The spotlessly clean toilets were donated on Sunday to the village in northern Uttar Pradesh state, where scared and vulnerable women had long been forced to trek nightly into the fields to relieve themselves.
Advertisement"I believe no woman must lose her life just because she has to go out to defecate," said Bindeshwar Pathak, founder of sanitation charity Sulabh which built the toilets.
"Our aim is to provide a toilet to every household in the country in the not too distant future," Pathak told AFP in Katra Shahadatganj village.
The village made headlines around the world in May when the bodies of two schoolgirls were found hanging from a tree. They are thought to have gone out into the fields after dark because their home, like most in their district, lacked a toilet.
Police are investigating whether the cousins, aged 12 and 14, were gang-raped, although no one has been formally charged and five men initially accused are set to be released.
The incident sparked uproar in India, echoing the outrage over the fatal gang-rape of a student on a bus in New Delhi in 2012.
But the circumstances which led the schoolgirls to trek outside at night are not unusual in India.
UNICEF estimates that almost 594 million -- or nearly 50 percent of India's population -- defecate in the open, with the situation acute in dirt-poor rural areas.
Some 300 million women and girls are forced to squat outside, exposed not only to the risks of disease and bacterial infection, but also harassment and assault by men.
Modi raised the often taboo subject during his Independence Day speech in August, saying India should strive to ensure every household has a toilet within the next four years.
"We are in the 21st century and yet there is still no dignity for women as they have to go out in the open to defecate. Can you imagine the number of problems they have to face because of this?" Modi asked.
- Scared of attack -
Mother-of-three Dhanwati Devi, one of the villagers to receive a new toilet, said she could finally relieve herself without fear of being attacked in the dark.
"I used to dream my house will have a toilet one day. Now that I have one, I feel so proud and liberated," the 48-year-old told AFP, standing next to the blue and pink painted cubicle adorned with strings of flowers outside her home.
"I used to be so scared when going out in the deserted fields in the dark, because I could be attacked any time by depraved criminals," she said.
The uncle of the girls who were hanged said that for his family, the village's new toilets were symbols of both "hope and despair".
"Each time we see the toilets, we are reminded that our girls died because we didn't have one earlier," the uncle, who cannot be named for legal reasons, told AFP.
"But it also gives hope that our women will be safer now because they no longer have to venture out in darkness."
Successive governments across India, as well as charities and campaign groups, have long struggled to increase the number of toilets in villages and encourage their use. Experts say some households find defecating in the open more convenient, while others face plumbing, sewage and maintenance problems with their new latrines.
"Some people actually see open defecation as preferable to using toilets because of cultural, religious or traditional beliefs," said Zach White, a research officer at the non-profit organisation WaterAid.

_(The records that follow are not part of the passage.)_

(** * volume.tier.move: a shallow embedding of the tier-move shell command

    The development follows [weed/shell/command_volume_tier_move.go]:
    the candidate selector [collectVolumeIdsForTierChange], the
    per-volume coordinator [doVolumeTierMove], the migration executor
    [doMoveOneVolume] and the command entry point [Do].

    Go values are modelled as the code has them: [int64]/[uint64]/[uint32]
    as [Z] with the wrap-around written out, [float64] as the kernel's
    binary64 floats, Go maps as [gmap]/[gset] where only the keys matter
    and as association lists where the iteration order is observable.
    The slice of locations with the data nodes behind it is a store that
    every call reads and updates, a destination is a position in it, and
    every observable effect (writer output, standard output, RPCs,
    goroutine dispatch and join) is an entry of one event log that is
    threaded through the code. *)

From Stdlib Require Import ZArith String List Bool Lia Floats Uint63.
From Stdlib Require Import Permutation Sorted.
From stdpp Require Import gmap strings list.

Local Open Scope Z_scope.
Local Open Scope string_scope.

#[local] Set Warnings "-clear-no-such-hyp".

(** ** Go machine arithmetic *)

Module Go.

(** Two's-complement wrap-around of a signed 64-bit result. *)
Definition wrap64 (z : Z) : Z := (z + 2 ^ 63) mod 2 ^ 64 - 2 ^ 63.

(** [a + b] on [int64]. *)
Definition int64_add (a b : Z) : Z := wrap64 (a + b).

Definition int64_range (z : Z) : Prop := - 2 ^ 63 <= z < 2 ^ 63.

#[global] Instance int64_range_dec z : Decision (int64_range z).
Proof. unfold int64_range. apply _. Defined.

(** [float64(x)] for [x : uint64], round to nearest even.  Values below
    [2^63] convert directly; above, the value is halved with a sticky
    low bit (round to odd) and doubled again, which rounds the same. *)
Definition float64_of_uint64 (z : Z) : float :=
  if decide (z < 2 ^ 63) then PrimFloat.of_uint63 (Uint63.of_Z z)
  else
    (PrimFloat.of_uint63
       (Uint63.of_Z (Z.lor (Z.shiftr z 1) (Z.land z 1))) * 2)%float.

End Go.

(** ** Data model *)

(** [types.DiskType] is a string type; the hard-drive tier is [""] . *)
Definition DiskType := string.

(** [needle.VolumeId], a [uint32]. *)
Definition VolumeId := Z.

(** [master_pb.VolumeInformationMessage], the fields the command reads. *)
Record VolumeInformationMessage := {
  v_Id : Z;                  (* uint32 *)
  v_Size : Z;                (* uint64, bytes *)
  v_Collection : string;
  v_ModifiedAtSecond : Z;    (* int64, unix seconds *)
  v_DiskType : string
}.

(** [master_pb.DiskInfo]. *)
Record DiskInfo := {
  VolumeCount : Z;
  MaxVolumeCount : Z;
  VolumeInfos : list VolumeInformationMessage
}.
(** A legal session, OPEN then DATA frames then CLOSE, received in the
    state CONNECT in chunks that each decode and stay under the buffer
    ceiling, with an OPEN that succeeds and room for the payloads: however
    the text is cut into chunks, the run returns, the file that OPEN
    opened holds the decoded payloads in arrival order, the file object
    is released and the state is CLOSE. *)
Theorem upload_stored chunks texts open_f open_m datas close_f close_m s s_o :
  state s = STATE_CONNECT ->
  buffer s = [] ->
  Forall2 (fun data text => decode data = Some text) chunks texts ->
  concat texts
  = open_f ++ CRLF ++ wire_of (map d_frame datas) ++ close_f ++ CRLF ->
  (N.of_nat (length (concat texts)) <= buffer_limit)%N ->
  is_frame open_f open_m (py "OPEN") ->
  process_open open_m s = Ret true s_o ->
  Forall is_data_frame datas ->
  is_frame close_f close_m (py "CLOSE") ->
  (N.of_nat (length (concat (map d_payload datas))) <= fs_free (fs s_o))%N ->
  exists s_end h,
    deliver chunks s = Ret tt s_end
    /\ file s_o = Some h
    /\ fs_files (fs s_end) !! h = Some (concat (map d_payload datas))
    /\ state s_end = STATE_CLOSE
    /\ file s_end = None
    /\ buffer s_end = [].
Proof.
  intros Hst Hbuf Hdec Hwire Hlim (Ho_none & Ho_j & to & Ho_t & Ho_u)
    Hopen Hdatas (Hc_none & Hc_j & tc & Hc_t & Hc_u) Hfree.
  destruct (process_open_success _ _ _ Hopen) as (h & Hfile & Hcontent & Hso).
  set (rest := wire_of (map d_frame datas) ++ close_f ++ CRLF) in *.
  (* the OPEN frame *)
  assert (Hopen' : process_open open_m (set_buffer rest s)
                   = Ret true (set_buffer rest s_o)).
  { rewrite blind_process_open, Hopen. reflexivity. }
  (* the DATA frames *)
  destruct (data_frames_written datas (set_buffer rest s_o) h []
              (close_f ++ CRLF))
    as (s_d & Hloop_d & Hst_d & Hf_d & Hb_d & Hc_d); auto.
  (* the CLOSE frame *)
  set (s_c := set_state STATE_CLOSE
                (set_file None
                   (set_transport (transport (set_buffer [] s_d) ++ [Close])
                      (set_buffer [] s_d)))).
  exists s_c, h.
  split; [|split; [exact Hfile|]; split; [exact Hc_d|]; repeat split].
  apply (deliver_concat chunks texts); auto.
  { rewrite Hbuf. reflexivity. }
  { rewrite Hbuf. exact Hlim. }
  rewrite Hbuf. cbn [app]. rewrite Hwire. fold rest.
  rewrite (frames_loop_frame (set_buffer (open_f ++ CRLF ++ rest) s)
             open_f rest eq_refl Ho_none).
  cbn [set_buffer buffer].
  change (set_buffer rest (set_buffer (open_f ++ CRLF ++ rest) s))
    with (set_buffer rest s).
  rewrite (on_frame_message _ _ _ _ Ho_j Ho_t), Ho_u, dispatch_OPEN, Hopen'.
  rewrite Hloop_d.
  assert (Hb_d' : buffer s_d = close_f ++ CRLF ++ [])
    by (rewrite app_nil_r; exact Hb_d).
  rewrite (frames_loop_frame _ close_f [] Hb_d' Hc_none).
  rewrite (on_frame_message _ _ _ _ Hc_j Hc_t), Hc_u, dispatch_CLOSE.
  rewrite process_close_eq. fold s_c.
  rewrite frames_loop_step. reflexivity.
Qed.
End Upload.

"To many, the very idea of defecating in or nearby your own house, albeit in a toilet, is bizarre and seen as less hygienic than defecating on open ground away from where they live," White told AFP.
Lack of toilets and other sanitation issues costs India nearly $54 billion annually including through illnesses such as diarrhoea and lower productivity, a 2012 World Bank study found.
Workers from the Sulabh charity will now focus on educating villagers about improved sanitation and the health benefits of using toilets.
The women of Katra Shahadatganj, however, need no such encouragement.
"It's a luxury to be able to use the toilet when you need to," said Devi.
"Now that we have this luxury, we are not going to let it go to waste."